Exercise goal → From the opening line of the records through the line bearing "mnemonic_to_string : Mnemonic → string;", set down every line exactly.

━━━ Exercise input

(* ===== verification/Keys.v ===== *)
(** Device keys ([core/keys.rs]): the vault key and the hot-wallet descriptors
    that a recovery phrase determines. *)

From S2P Require Import Prelude Bitcoin Toy.

(** The parts of bip39 and bip32 that the module calls. *)
Class KeyLib `{BitcoinTypes} := {
  Mnemonic : Type;
  Xpriv : Type;
  Xpub : Type;
  DerivationPath : Type;
  ChildNumber : Type;
  from_entropy_in : list N → option Mnemonic;
  parse_in_normalized : string → option Mnemonic;
  mnemonic_to_string : Mnemonic → string;
  to_seed_normalized : Mnemonic → list N;
  new_master : Network → list N → option Xpriv;
  derivation_path_from_str : string → option DerivationPath;
  derive_priv : Xpriv → DerivationPath → option Xpriv;
  from_normal_idx : N → option ChildNumber;
  derive_child : Xpriv → ChildNumber → option Xpriv;
  xpub_from_priv : Xpriv → Xpub;
  xpriv_to_string : Xpriv → string;
  xpub_to_string : Xpub → string;
  fingerprint : Xpriv → string;
  keypair_from_secret_key : Xpriv → Keypair;
}.

(** Bip32: a normal child index is below [2^31]. *)
Class KeyLaws `{KeyLib} : Prop := {
  from_normal_idx_spec n : is_Some (from_normal_idx n) ↔ (n < 2147483648)%N;
  mnemonic_round_trip m : parse_in_normalized (mnemonic_to_string m) = Some m;
}.

Section keys.
Context `{BitcoinLib, !KeyLib}.

Record DeviceKeys := {
  keys_network : Network;
  mnemonic : Mnemonic;
  vault_key_index : N;
  seed : list N;
  master_xpriv : Xpriv;
  vault_xpriv : Xpriv;
  vault_keypair : Keypair;
  vault_pubkey : XOnlyPublicKey;
}.

Definition coin_type (network : Network) : result N :=
  match network with
  | Bitcoin => Ok 0%N
  | Regtest => Ok 1%N
  | _ => Err "unsupported device-key network"
  end.

Definition derive_vault_key_from_parent (parent : Xpriv) (index : N)
    : result (Xpriv * Keypair * XOnlyPublicKey) :=
  child ← or_err (from_normal_idx index) "vault key index must be below 2^31";
  vault_xpriv ← or_err (derive_child parent child) "derivation failed";
  let vault_keypair := keypair_from_secret_key vault_xpriv in
  mret (vault_xpriv, vault_keypair, x_only_public_key vault_keypair).

Definition from_mnemonic (mnemonic : Mnemonic) (network : Network) (index : N)
    : result DeviceKeys :=
  coin_type ← coin_type network;
  let seed := to_seed_normalized mnemonic in
  master ← or_err (new_master network seed) "invalid seed";
  parent_path ← or_err (derivation_path_from_str ("m/86'/" +:+ pretty coin_type +:+ "'/100'/0"))
                  "invalid derivation path";
  parent ← or_err (derive_priv master parent_path) "derivation failed";
  '(xpriv, keypair, pubkey) ← derive_vault_key_from_parent parent index;
  mret {| keys_network := network; mnemonic := mnemonic; vault_key_index := index;
          seed := seed; master_xpriv := master; vault_xpriv := xpriv;
          vault_keypair := keypair; vault_pubkey := pubkey |}.

(** [OsRng] supplies the 32 bytes of entropy. *)
Definition generate_for_network_at_index (entropy : list N) (network : Network) (index : N)
    : result DeviceKeys :=
  mnemonic ← or_err (from_entropy_in entropy) "failed to generate mnemonic";
  from_mnemonic mnemonic network index.

Definition generate_for_network (entropy : list N) (network : Network) : result DeviceKeys :=
  generate_for_network_at_index entropy network 0.

Definition generate (entropy : list N) : result DeviceKeys := generate_for_network entropy Regtest.

Definition parse_for_network_at_index (words : string) (network : Network) (index : N)
    : result DeviceKeys :=
  mnemonic ← or_err (parse_in_normalized words) "invalid mnemonic";
  from_mnemonic mnemonic network index.

Definition parse_for_network (words : string) (network : Network) : result DeviceKeys :=
  parse_for_network_at_index words network 0.

Definition parse (words : string) : result DeviceKeys := parse_for_network words Regtest.

Definition hot_descriptors (k : DeviceKeys) : result (string * string) :=
  coin_type ← coin_type (keys_network k);
  account_path ← or_err (derivation_path_from_str ("m/86'/" +:+ pretty coin_type +:+ "'/0'"))
                   "invalid derivation path";
  account_xpriv ← or_err (derive_priv (master_xpriv k) account_path) "derivation failed";
  let account_xpub := xpub_from_priv account_xpriv in
  let prefix := "tr([" +:+ fingerprint (master_xpriv k) +:+ "/86'/" +:+ pretty coin_type
                +:+ "'/0']" +:+ xpub_to_string account_xpub in
  mret (prefix +:+ "/0/*)", prefix +:+ "/1/*)").

Definition hot_private_descriptors (k : DeviceKeys) : result (string * string) :=
  coin_type ← coin_type (keys_network k);
  account_path ← or_err (derivation_path_from_str ("m/86'/" +:+ pretty coin_type +:+ "'/0'"))
                   "invalid derivation path";
  account_xpriv ← or_err (derive_priv (master_xpriv k) account_path) "derivation failed";
  let prefix := "tr([" +:+ fingerprint (master_xpriv k) +:+ "/86'/" +:+ pretty coin_type
                +:+ "'/0']" +:+ xpriv_to_string account_xpriv in
  mret (prefix +:+ "/0/*)", prefix +:+ "/1/*)").

Definition vault_parent_xpriv (k : DeviceKeys) : result Xpriv :=
  coin_type ← coin_type (keys_network k);
  path ← or_err (derivation_path_from_str ("m/86'/" +:+ pretty coin_type +:+ "'/100'/0"))
           "invalid derivation path";
  or_err (derive_priv (master_xpriv k) path) "derivation failed".

Definition with_vault_key_index (k : DeviceKeys) (index : N) : result DeviceKeys :=
  parent ← vault_parent_xpriv k;
  '(xpriv, keypair, pubkey) ← derive_vault_key_from_parent parent index;
  mret {| keys_network := keys_network k; mnemonic := mnemonic k; vault_key_index := index;
          seed := seed k; master_xpriv := master_xpriv k; vault_xpriv := xpriv;
          vault_keypair := keypair; vault_pubkey := pubkey |}.

(** Keys as every constructor makes them. *)
Definition keys_of (k : DeviceKeys) : Prop :=
  from_mnemonic (mnemonic k) (keys_network k) (vault_key_index k) = Ok k.
End keys.

(** * What the keys determine *)

Section facts.
Context `{BitcoinLib, !KeyLib, !KeyLaws}.
Implicit Types (k : DeviceKeys).

Lemma derive_vault_key_Ok p i x kp pk :
  derive_vault_key_from_parent p i = Ok (x, kp, pk) →
  (i < 2147483648)%N ∧ pk = x_only_public_key kp.
Proof.
  unfold derive_vault_key_from_parent. intros Hx. inv_ok Hx. injection Hx as <- <- <-.
  split; [|done]. apply from_normal_idx_spec. by eexists.
Qed.

(** A successful run, step by step. *)
Lemma from_mnemonic_Ok m n i k :
  from_mnemonic m n i = Ok k ↔
  ∃ c master path parent x kp pk, coin_type n = Ok c ∧
    new_master n (to_seed_normalized m) = Some master ∧
    derivation_path_from_str ("m/86'/" +:+ pretty c +:+ "'/100'/0") = Some path ∧
    derive_priv master path = Some parent ∧
    derive_vault_key_from_parent parent i = Ok (x, kp, pk) ∧
    k = {| keys_network := n; mnemonic := m; vault_key_index := i;
           seed := to_seed_normalized m; master_xpriv := master; vault_xpriv := x;
           vault_keypair := kp; vault_pubkey := pk |}.
Proof.
  unfold from_mnemonic. split.
  - intros Hk. inv_ok Hk. destruct x3 as [[x3 kp] pk]. injection Hk as <-.
    by eexists _, _, _, _, x3, kp, pk.
  - intros (c & ma & pa & pr & x & kp & pk & -> & Hma & Hpa & Hpr & Hd & ->). simpl.
    rewrite Hma. simpl. rewrite Hpa. simpl. rewrite Hpr. simpl. by rewrite Hd.
Qed.

Lemma from_mnemonic_inv m n i k :
  from_mnemonic m n i = Ok k →
  keys_network k = n ∧ mnemonic k = m ∧ vault_key_index k = i ∧ (i < 2147483648)%N ∧
  vault_pubkey k = x_only_public_key (vault_keypair k).
Proof.
  intros (c & ma & pa & pr & x & kp & pk & _ & _ & _ & _ & Hd & ->)%from_mnemonic_Ok.
  by apply derive_vault_key_Ok in Hd as [? ->].
Qed.

Lemma from_mnemonic_keys_of m n i k : from_mnemonic m n i = Ok k → keys_of k.
Proof.
  intros Hk. unfold keys_of. by destruct (from_mnemonic_inv _ _ _ _ Hk) as (-> & -> & -> & _).
Qed.

Lemma parse_keys_of words n i k : parse_for_network_at_index words n i = Ok k → keys_of k.
Proof.
  unfold parse_for_network_at_index. intros Hk. inv_ok Hk. by apply from_mnemonic_keys_of in Hk.
Qed.

(** Moving the keys of a recovery phrase to another vault-key index
    gives exactly the keys that parsing the phrase at that index gives, so a
    rotation never depends on the index the device was at; the index is below
    [2^31], and the public key is that of the key pair. *)
Theorem with_vault_key_index_is_parse words n i j k :
  parse_for_network_at_index words n i = Ok k →
  with_vault_key_index k j = parse_for_network_at_index words n j ∧
  (i < 2147483648)%N ∧ vault_pubkey k = x_only_public_key (vault_keypair k).
Proof.
  unfold parse_for_network_at_index. intros Hk. inv_ok Hk. rewrite H2. simpl.
  pose proof (from_mnemonic_inv _ _ _ _ Hk) as (_ & _ & _ & Hi & Hpk). split; [|by split].
  apply from_mnemonic_Ok in Hk
    as (c & ma & pa & pr & xp & kp & pk & Hc & Hma & Hpa & Hpr & Hd & ->).
  unfold with_vault_key_index, vault_parent_xpriv, from_mnemonic. simpl.
  by rewrite Hc; simpl; rewrite Hma, Hpa; simpl; rewrite Hpr.
Qed.
End facts.

(** * A concrete instance for the witnesses *)

Definition toy_derive (x : string) (p : string) : option string := Some (x +:+ p).

#[export] Instance toy_key_lib : KeyLib := {|
  Mnemonic := string; Xpriv := string; Xpub := string; DerivationPath := string;
  ChildNumber := N;
  from_entropy_in l := Some (Toy.of_codes l);
  parse_in_normalized s := Some s;
  mnemonic_to_string m := m;
  to_seed_normalized m := Toy.codes m;
  new_master _ l := Some (Toy.of_codes l);
  derivation_path_from_str s := Some s;
  derive_priv := toy_derive;
  from_normal_idx n := if (n <? 2147483648)%N then Some n else None;
  derive_child x n := Some (x +:+ pretty n);
  xpub_from_priv x := x;
  xpriv_to_string x := x;
  xpub_to_string x := x;
  fingerprint _ := "00000000";
  keypair_from_secret_key x := x : Keypair;
|}.

#[export] Instance toy_key_laws : KeyLaws.
Proof.
  split; [|done]. intros n. simpl.
  destruct (N.ltb_spec n 2147483648); split; [done|by eexists|by intros [? [=]]|lia].
Qed.

Definition toy_keys (m : string) (n : Network) : DeviceKeys :=
  match parse_for_network m n with
  | Ok k => k
  | _ => {| keys_network := n; mnemonic := m; vault_key_index := 0; seed := [];
            master_xpriv := ""; vault_xpriv := ""; vault_keypair := "" : Keypair;
            vault_pubkey := "" : XOnlyPublicKey |}
  end.

Lemma with_vault_key_index_is_parse_witness :
  parse_for_network_at_index "abandon" Bitcoin 0 = Ok (toy_keys "abandon" Bitcoin) ∧
  with_vault_key_index (toy_keys "abandon" Bitcoin) 7 =
    parse_for_network_at_index "abandon" Bitcoin 7.
Proof.
  split; [reflexivity|].
  apply (with_vault_key_index_is_parse "abandon" Bitcoin 0 7 (toy_keys "abandon" Bitcoin)).
  reflexivity.
Defined.
(* ===== verification/FsProgress.v ===== *)
(** When calls on the file system succeed: on a file system that is a tree and
    has no fault, what each call makes of every name. *)

From S2P Require Import Prelude FileSystem.

Implicit Types (f : FS) (k : Key) (p : Path).

(** ** Trees *)

(** What has a name is in a directory. *)
Definition tree f : Prop := ∀ k x nd, node_at f (k ++ [x]) = Some nd → node_at f k = Some Dir.
Definition no_fault f : Prop := ∀ k, fault f k = None.
(** No file is on the way to [k]. *)
Definition clear f k : Prop := ∀ k', k' `prefix_of` k → is_file f k' = false.

Lemma no_fault_reads f : no_fault f → no_read_fault f.
Proof. intros Hn k. by rewrite Hn. Qed.
Lemma no_fault_env f f' : same_env f f' → no_fault f → no_fault f'.
Proof. intros [_ He] Hn k. by rewrite He. Qed.

Lemma elem_prefixes k k' : k' ∈ prefixes k ↔ k' ≠ [] ∧ k' `prefix_of` k.
Proof.
  unfold prefixes. rewrite list_elem_of_fmap. split.
  - intros (n & -> & Hn%elem_of_seq). split; [|apply prefix_take].
    destruct k; [simpl in Hn; lia|done].
  - intros [Hne [l ->]]. exists (pred (length k')). split.
    + destruct k' as [|x k']; [done|]. cbn [length pred]. symmetry. exact (take_app_length (x :: k') l).
    + apply elem_of_seq. rewrite length_app. destruct k'; [done|simpl; lia].
Qed.

Lemma prefix_snoc k k' (x : string) : k' `prefix_of` k ++ [x] → k' = k ++ [x] ∨ k' `prefix_of` k.
Proof.
  intros [l Hl]. destruct (decide (l = [])) as [->|Hne]; [left; by rewrite app_nil_r in Hl|right].
  destruct l as [|y l _] using rev_ind; [done|]. rewrite app_assoc in Hl.
  apply app_inj_tail in Hl as [-> _]. by eexists.
Qed.

Lemma app_self k l : k = k ++ l → l = [].
Proof. intros H%(f_equal length). rewrite length_app in H. destruct l; [done|simpl in H; lia]. Qed.

Lemma tree_above f k k' nd :
  tree f → node_at f k = Some nd → k' `prefix_of` k → k' ≠ k → node_at f k' = Some Dir.
Proof.
  intros Ht Hk [l ->]. revert nd Hk. induction l as [|x l IH] using rev_ind; intros nd Hk Hne.
  { by rewrite app_nil_r in Hne. }
  rewrite app_assoc in Hk. apply Ht in Hk.
  destruct (decide (l = [])) as [->|Hl]; [by rewrite app_nil_r in Hk|].
  eapply IH; [exact Hk|]. by intros ->%app_self.
Qed.

Lemma tree_clear f k : tree f → node_at f k = Some Dir → clear f k.
Proof.
  intros Ht Hk k' Hp. unfold is_file. destruct (decide (k' = k)) as [->|Hne]; [by rewrite Hk|].
  by rewrite (tree_above f k k' Dir).
Qed.

Lemma tree_parent_clear f k x nd : tree f → node_at f (k ++ [x]) = Some nd → clear f k.
Proof. intros Ht Hk. apply tree_clear; [done|]. by eapply Ht. Qed.

(** ** Making directories *)

Lemma create_key_ok k f :
  no_fault f → tree f → clear f k →
  ∃ f', create_key k f = (Ok tt, f') ∧ same_env f f' ∧ tree f' ∧
    ∀ k', node_at f' k' = if decide (k' `prefix_of` k) then Some Dir else node_at f k'.
Proof.
  intros Hn Ht Hc. unfold create_key, get, put, pure, mbind, M_bind. simpl.
  assert (existsb (is_file f) (prefixes k) = false) as ->.
  { apply not_true_iff_false. rewrite existsb_exists. intros (k' & Hk'%list_elem_of_In & Hf).
    apply elem_prefixes in Hk' as [_ Hp]. by rewrite Hc in Hf. }
  rewrite bool_decide_eq_false_2 by (by rewrite Hn). simpl. eexists. split; [done|]. split; [done|].
  assert (∀ k', node_at (set_nodes (foldl add_dir (nodes f) (prefixes k)) f) k' =
                if decide (k' `prefix_of` k) then Some Dir else node_at f k') as Hnodes.
  { intros [|x k'].
    - rewrite decide_True by apply prefix_nil. done.
    - unfold node_at. simpl. rewrite add_dirs_lookup. destruct (nodes f !! (x :: k')) as [nd|] eqn:Hx.
      + case_decide as Hp; [|done]. specialize (Hc _ Hp). unfold is_file, node_at in Hc.
        rewrite Hx in Hc. by destruct nd.
      + destruct (decide (x :: k' ∈ prefixes k)) as [Hi|Hi]; rewrite elem_prefixes in Hi;
          case_decide; naive_solver. }
  split; [|done]. intros k' x nd. rewrite !Hnodes. destruct (decide (k' ++ [x] `prefix_of` k)) as [Hp|Hp].
  - intros _. rewrite decide_True; [done|]. etrans; [|exact Hp]. by eexists.
  - intros Hk'%Ht. case_decide; [done|exact Hk'].
Qed.

(** ** Writing a file *)

Lemma write_private_ok p bytes f k x :
  resolve f p = k ++ [x] → resolve f (parent p) = k →
  no_fault f → tree f → clear f k → node_at f (k ++ [x]) ≠ Some Dir →
  ∃ f', write_private p bytes f = (Ok tt, f') ∧ same_env f f' ∧ tree f' ∧
    ∀ k', node_at f' k' = if decide (k' = k ++ [x]) then Some (File bytes)
                          else if decide (k' `prefix_of` k) then Some Dir else node_at f k'.
Proof.
  intros Hp Hpar Hn Ht Hc Hd. destruct (create_key_ok k f Hn Ht Hc) as (f1 & Hf1 & He1 & Ht1 & Hk1).
  assert (¬ k ++ [x] `prefix_of` k) as Hnp.
  { intros [l Hl]. rewrite <-app_assoc in Hl. apply app_self in Hl. done. }
  assert (node_at f1 (k ++ [x]) = node_at f (k ++ [x])) as Hkx by (by rewrite Hk1, decide_False).
  unfold write_private, create_dir_all, get, put, pure, mbind, M_bind. rewrite Hpar, Hf1, Hp.
  cbn beta iota zeta. rewrite bool_decide_eq_false_2 by (by rewrite Hn). simpl.
  rewrite Hkx. assert (match node_at f (k ++ [x]) with Some Dir => true | _ => false end = false) as ->
    by (destruct (node_at f (k ++ [x])) as [[]|]; done).
  rewrite bool_decide_eq_false_2 by (by rewrite (no_fault_env _ _ He1 Hn)). simpl.
  eexists. split; [done|]. split; [by destruct He1|].
  assert (∀ k', node_at (set_nodes (<[k ++ [x]:=File bytes]> (nodes f1)) f1) k' =
    if decide (k' = k ++ [x]) then Some (File bytes)
    else if decide (k' `prefix_of` k) then Some Dir else node_at f k') as Hnodes.
  { intros k'. rewrite <-Hk1. destruct k' as [|y k'].
    - rewrite decide_False by (by destruct k). done.
    - unfold node_at. simpl. case_decide as Heq.
      + by rewrite Heq, lookup_insert_eq.
      + by rewrite lookup_insert_ne. }
  split; [|done]. intros k' y nd. rewrite !Hnodes. intros Hk'.
  destruct (decide (k' = k ++ [x])) as [->|Hne].
  { exfalso. rewrite decide_False in Hk' by (by intros Heq%eq_sym%app_self).
    rewrite decide_False in Hk'.
    - apply Ht in Hk'. done.
    - intros [l Hl]. rewrite <-!app_assoc in Hl. apply app_self in Hl. done. }
  destruct (decide (k' ++ [y] = k ++ [x])) as [[-> _]%app_inj_tail|Hne'].
  { by rewrite decide_True. }
  case_decide as Hpy.
  - rewrite decide_True; [done|]. etrans; [|exact Hpy]. by eexists.
  - apply Ht in Hk'. case_decide; [done|exact Hk'].
Qed.

(** Overwriting a file keeps every other name as it is. *)
Lemma overwrite_ok p bytes f k x s :
  resolve f p = k ++ [x] → resolve f (parent p) = k →
  no_fault f → tree f → file_at f (k ++ [x]) = Some s →
  ∃ f', write_private p bytes f = (Ok tt, f') ∧ same_env f f' ∧ tree f' ∧
    ∀ k', node_at f' k' = if decide (k' = k ++ [x]) then Some (File bytes) else node_at f k'.
Proof.
  intros Hp Hpar Hn Ht Hf. unfold file_at in Hf.
  destruct (node_at f (k ++ [x])) as [[c|]|] eqn:Hk; [|done..].
  destruct (write_private_ok p bytes f k x) as (f' & Hw & He & Ht' & Hnodes); try done.
  { by eapply tree_parent_clear. }
  { by rewrite Hk. }
  exists f'. split_and!; [done..|]. intros k'. rewrite Hnodes. case_decide; [done|].
  case_decide as Hpre; [|done]. symmetry. pose proof (Ht _ _ _ Hk) as Hkd.
  destruct (decide (k' = k)) as [->|Hne]; [done|]. by eapply tree_above.
Qed.

(** ** Removing a directory *)

Lemma remove_dir_all_ok p f :
  resolve f p ≠ [] → no_fault f → tree f → node_at f (resolve f p) = Some Dir →
  ∃ f', remove_dir_all p f = (Ok tt, f') ∧ same_env f f' ∧ tree f' ∧
    ∀ k', node_at f' k' = if decide (resolve f p `prefix_of` k') then None else node_at f k'.
Proof.
  intros Hne Hn Ht Hd. unfold remove_dir_all, get, put, pure, mbind, M_bind. simpl.
  rewrite bool_decide_eq_true_2 by done. rewrite bool_decide_eq_false_2 by (by rewrite Hn). simpl.
  eexists. split; [done|]. split; [done|]. set (K := resolve f p) in *.
  assert (∀ k', node_at (set_nodes (filter (λ e, take (length K) e.1 ≠ K) (nodes f)) f) k' =
    if decide (K `prefix_of` k') then None else node_at f k') as Hnodes.
  { intros [|y k'].
    - rewrite decide_False; [done|]. intros ->%prefix_nil_inv. done.
    - unfold node_at. simpl. rewrite map_lookup_filter.
      destruct (nodes f !! (y :: k')) as [nd|]; simpl; [|by case_decide].
      case_decide as Hp.
      + rewrite option_guard_False; [done|]. simpl. destruct Hp as [l ->].
        intros Hx. apply Hx, take_app_length.
      + rewrite option_guard_True; [done|]. simpl. intros Hx. apply Hp. rewrite <-Hx. apply prefix_take. }
  split; [|done]. intros k' x nd. rewrite !Hnodes. case_decide as Hp; [done|]. intros Hk'%Ht.
  rewrite decide_False; [done|]. intros Hp'. apply Hp. etrans; [exact Hp'|]. by eexists.
Qed.

(** ** Names below a directory *)

Lemma parent_join f p s (names : list string) x :
  is_absolute s = false → components s = Normal <$> names ++ [x] →
  resolve f (parent (join p s)) = resolve f p ++ names.
Proof.
  intros Ha Hc.
  assert (parent (join p s) = p ++ (Normal <$> names)) as ->.
  { unfold join. rewrite Ha, Hc.
    assert (filter (λ c, c ≠ CurDir) (Normal <$> names ++ [x]) = Normal <$> names ++ [x]) as ->.
    { clear. generalize (names ++ [x]) as l. intros l. induction l as [|n l IH]; [done|]. csimpl.
      rewrite filter_cons_True by done. by rewrite IH. }
    unfold parent. rewrite fmap_app, app_assoc. csimpl. rewrite last_snoc. by rewrite removelast_last. }
  unfold resolve. rewrite foldl_app. generalize (foldl step_key (cwd f) p) as k. clear.
  induction names as [|n names IH]; intros k; simpl; [by rewrite app_nil_r|].
  rewrite IH. by rewrite <-(assoc_L (++)).
Qed.

Lemma snoc_names (names : list string) : names ≠ [] → ∃ l x, names = l ++ [x].
Proof. destruct names as [|y l _] using rev_ind; [done|]. by exists l, y. Qed.

(** ** Deciding what a file system is *)

Definition tree_b f : bool :=
  forallb (λ e, bool_decide (node_at f (removelast e.1) = Some Dir)) (map_to_list (nodes f)).
Definition clear_b f k : bool := negb (is_file f [] || existsb (is_file f) (prefixes k)).

Lemma tree_of_b f : tree_b f = true → tree f.
Proof.
  unfold tree_b. rewrite forallb_forall. intros Hall k x nd Hk.
  destruct (k ++ [x]) as [|y l] eqn:Heq; [by destruct k|]. unfold node_at in Hk.
  assert (In (y :: l, nd) (map_to_list (nodes f))) as Hin%Hall%bool_decide_eq_true
    by by apply list_elem_of_In, elem_of_map_to_list.
  cbn [fst] in Hin. by rewrite <-Heq, removelast_last in Hin.
Qed.

Lemma clear_of_b f k : clear_b f k = true → clear f k.
Proof.
  unfold clear_b. rewrite negb_true_iff, orb_false_iff. intros [H0 Hall] k' Hp.
  destruct (is_file f k') eqn:Hf; [|done]. destruct (decide (k' = [])) as [->|Hne]; [congruence|].
  apply not_true_iff_false in Hall. exfalso. apply Hall, existsb_exists. exists k'.
  split; [|done]. by apply list_elem_of_In, elem_prefixes.
Qed.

━━━━━━

Answer area →
(* ===== verification/Keys.v ===== *)
(** Device keys ([core/keys.rs]): the vault key and the hot-wallet descriptors
    that a recovery phrase determines. *)

From S2P Require Import Prelude Bitcoin Toy.

(** The parts of bip39 and bip32 that the module calls. *)
Class KeyLib `{BitcoinTypes} := {
  Mnemonic : Type;
  Xpriv : Type;
  Xpub : Type;
  DerivationPath : Type;
  ChildNumber : Type;
  from_entropy_in : list N → option Mnemonic;
  parse_in_normalized : string → option Mnemonic;
  mnemonic_to_string : Mnemonic → string;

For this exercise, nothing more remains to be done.